BlockFi has filed a proposal for a spot bitcoin exchange-traded fund (ETF) with the Securities and Exchange Commission (SEC).

The BlockFi NB Bitcoin ETF would trade on the New York Stock Exchange and hold bitcoin, according to its S-1.

The filing is under the Securities Act of 1933, and joins more than 20 similar proposals awaiting a decision from the U.S. securities regulator. Only 10 of those proposals have a decision date from the SEC, which comes when the attached exchange files a 19b-4 to list the product. NYSE has yet to file a 19b-4. 

The BlockFi NB Bitcoin ETF joins BlockFi’s proposed futures offering, the BlockFi Bitcoin Strategy Fund. The futures filing came after SEC Chair Gary Gensler hinted he’d be more likely to approve a futures-based bitcoin product under the Investment Companies Act of 1940 as opposed to the many 1933 Act spot proposals sitting in the SEC’s inbox. 

Since then, multiple 1940 Act futures products have received the green light to trade, though BlockFi’s futures proposal has yet to move forward.

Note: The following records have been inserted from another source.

Definition set_ev_sequence (v : Z) (r : ExecutionEvent) : ExecutionEvent :=
  {| ev_id := ev_id r; ev_execution_id := ev_execution_id r; ev_workflow_id := ev_workflow_id r;
     ev_agent_id := ev_agent_id r; ev_task_id := ev_task_id r; ev_tool_call_id := ev_tool_call_id r;
     ev_model_request_id := ev_model_request_id r; ev_parent_event_id := ev_parent_event_id r;
     ev_trace_id := ev_trace_id r; ev_span_id := ev_span_id r; ev_event_type := ev_event_type r;
     ev_timestamp := ev_timestamp r; ev_sequence := v; ev_actor_type := ev_actor_type r; ev_actor :=
     ev_actor r; ev_payload := ev_payload r; ev_metrics := ev_metrics r; ev_redacted_fields :=
     ev_redacted_fields r; ev_metadata := ev_metadata r |}.
Definition set_ev_redaction (payload metrics metadata : dict pyval) (fields : list string) (r : ExecutionEvent) : ExecutionEvent :=
  {| ev_id := ev_id r; ev_execution_id := ev_execution_id r; ev_workflow_id := ev_workflow_id r;
     ev_agent_id := ev_agent_id r; ev_task_id := ev_task_id r; ev_tool_call_id := ev_tool_call_id r;
     ev_model_request_id := ev_model_request_id r; ev_parent_event_id := ev_parent_event_id r;
     ev_trace_id := ev_trace_id r; ev_span_id := ev_span_id r; ev_event_type := ev_event_type r;
     ev_timestamp := ev_timestamp r; ev_sequence := ev_sequence r; ev_actor_type := ev_actor_type r;
     ev_actor := ev_actor r; ev_payload := payload; ev_metrics := metrics; ev_redacted_fields := fields;
     ev_metadata := metadata |}.

(** ** Approval decisions ([app/runtime/native/approvals.py]) *)

(** [ApprovalDecision] *)
Record ApprovalDecision := mkApprovalDecision {
  ad_granted : bool;
  ad_reason : option string;
  ad_metadata : option (dict pyval)
}.
Lemma order_nodes_split :
  nodes <> [] -> exists seen ordered,
    drain_queue (plan_fuel wf) wf (initial_queue wf (initial_indegree wf)) (initial_indegree wf) [] []
      = Some (seen, ordered)
    /\ order_nodes wf = ordered ++ List.filter (fun n => negb (mem_str (wn_id n) seen)) nodes.
Proof.
  intros Hne. destruct plan_terminates as [l Hl]. unfold order_nodes. rewrite Hl.
  unfold order_nodes_fuel in Hl. destruct nodes as [|n0 ns]; [done|].
  destruct (drain_queue _ _ _ _ _ _) as [[seen ordered]|]; [|done].
  injection Hl as <-. by exists seen, ordered.
Qed.

Lemma plan_permutation : List.NoDup node_ids -> Permutation (order_nodes wf) nodes.
Proof.
  intros Hnd. destruct nodes as [|n0 ns] eqn:Hnodes.
  { unfold order_nodes, order_nodes_fuel. by rewrite Hnodes. }
  rewrite <-Hnodes. destruct order_nodes_split as (seen & ordered & Hrun & ->); [by rewrite Hnodes|].
  apply drain_queue_visited in Hrun as [Hids Hns Hin]; [|split; [done|constructor|done]].
  assert (Hndo : List.NoDup (map wn_id ordered)) by (rewrite Hids; by apply NoDup_rev).
  apply NoDup_Permutation.
  - apply NoDup_app. split; [|split].
    + apply NoDup_ListNoDup. by eapply NoDup_map_inv.
    + intros n. rewrite !list_elem_of_In. intros Ho [_ Hf]%filter_In.
      apply negb_true_iff, mem_str_false in Hf. apply Hf.
      apply in_rev. rewrite <-Hids. by apply in_map.
    + apply NoDup_ListNoDup, List.NoDup_filter. by eapply NoDup_map_inv.
  - apply NoDup_ListNoDup. by eapply NoDup_map_inv.
  - intros n. rewrite !list_elem_of_In, in_app_iff, filter_In. split; [intros [Ho|[Hn _]]; auto|].
    intros Hn. destruct (mem_str (wn_id n) seen) eqn:Hs; [left|by right].
    apply mem_str_In in Hs. rewrite in_rev, <-Hids in Hs. apply in_map_iff in Hs as (m & Hm & Ho).
    enough (m = n) as <- by done.
    unfold node_ids in Hnd. clear -Hnd Hm Hn Ho Hin. specialize (Hin m Ho).
    revert Hnd Hin Hn. generalize nodes as l. induction l as [|x l IH]; simpl; [done|].
    intros [Hni Hnd]%NoDup_cons_iff [->|Hin] [->|Hn]; auto.
    + exfalso. apply Hni. rewrite Hm. by apply in_map.
    + exfalso. apply Hni. rewrite <-Hm. by apply in_map.
Qed.

(** ** Topological order *)

(** Every predecessor of a node of [l] comes earlier in [l]. *)
Definition topological (l : list WorkflowNode) : Prop :=
  forall l1 n l2 e, l = l1 ++ n :: l2 -> In e edges -> we_target_node_id e = wn_id n ->
    In (we_source_node_id e) (map wn_id l1).

Lemma topological_snoc l n :
  topological l ->
  (forall e, In e edges -> we_target_node_id e = wn_id n -> In (we_source_node_id e) (map wn_id l)) ->
  topological (l ++ [n]).
Proof.
  intros Hl Hn l1 m l2 e Heq He Ht.
  destruct l2 as [|m' l2] using rev_ind.
  - apply app_inj_tail in Heq as [-> ->]. auto.
  - clear IHl2. rewrite app_comm_cons, app_assoc in Heq.
    apply app_inj_tail in Heq as [-> ->]. by eapply (Hl l1 m l2 e).
Qed.

Lemma pending_nil_sources v seen :
  pending_edges v seen = [] ->
  forall e, In e edges -> we_target_node_id e = v -> In (we_source_node_id e) seen.
Proof.
  intros Hnil e He <-. apply mem_str_In. destruct (mem_str _ seen) eqn:Hs; [done|].
  enough (Hin : In e (pending_edges (we_target_node_id e) seen)) by (rewrite Hnil in Hin; done).
  apply filter_In. split; [done|]. unfold from_unseen. by rewrite Hs, String.eqb_refl.
Qed.

Record kahn (queue : list string) (d : dict Z) (seen : list string) (ordered : list WorkflowNode) :
  Prop := {
  kh_visited : visited_ok seen ordered;
  kh_indeg : forall v, indeg v d = Z.of_nat (List.length (pending_edges v seen));
  kh_ready : forall v, In v queue -> pending_edges v seen = [];
  kh_complete : forall v, In v node_ids -> ~ In v seen -> pending_edges v seen = [] -> In v queue;
  kh_topo : topological ordered
}.

Lemma pending_shrinks v id seen :
  mem_str id seen = false -> pending_edges v seen = [] -> pending_edges v (id :: seen) = [].
Proof.
  intros Hid Hnil. pose proof (pending_edges_visit v id seen Hid) as Hlen. rewrite Hnil in Hlen.
  simpl in Hlen. apply length_zero_iff_nil. lia.
Qed.

Lemma kahn_skip id queue d seen ordered :
  kahn (id :: queue) d seen ordered -> (In id node_ids -> In id seen) -> kahn queue d seen ordered.
Proof.
  intros [Hv Hi Hr Hc Ht] Hid. split; auto.
  - intros v Hin. apply Hr. by right.
  - intros v Hin Hns Hp. destruct (Hc v Hin Hns Hp) as [<-|]; [|done]. exfalso. auto.
Qed.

Still, it’s unclear what will come of the spot ETF proposals. The SEC is supposed to decide the fate of VanEck’s offering by November 14, the first of the lot. Bloomberg Senior ETF analyst Eric Balchunas speculated on Twitter that BlockFi’s proposal is a way of staying in the mix of issuers vying for approval, but until Gensler indicates he’s had a change of heart on spot bitcoin products, “this thing is on ice like the rest (25-ish) of them.” 

The move may be part of a broader push towards crypto ETFs for the financial services firm. Last month, it announced it had teamed up with investment manager Neuberger Berman to create a business that would launch crypto asset management products like ETFs and “other traditional structures.”

But it’s also been a tumultuous regulatory season for the lender. BlockFi is still facing a cease-and-desist from the state of New Jersey for its interest accounts. Alabama, Texas, Vermont and Kentucky are making similar inquiries into the firm’s high-yield accounts, arguing that they constitute securities offerings themselves.

© 2021 The Block Crypto, Inc. All Rights Reserved. This article is provided for informational purposes only. It is not offered or intended to be used as legal, tax, investment, financial, or other advice.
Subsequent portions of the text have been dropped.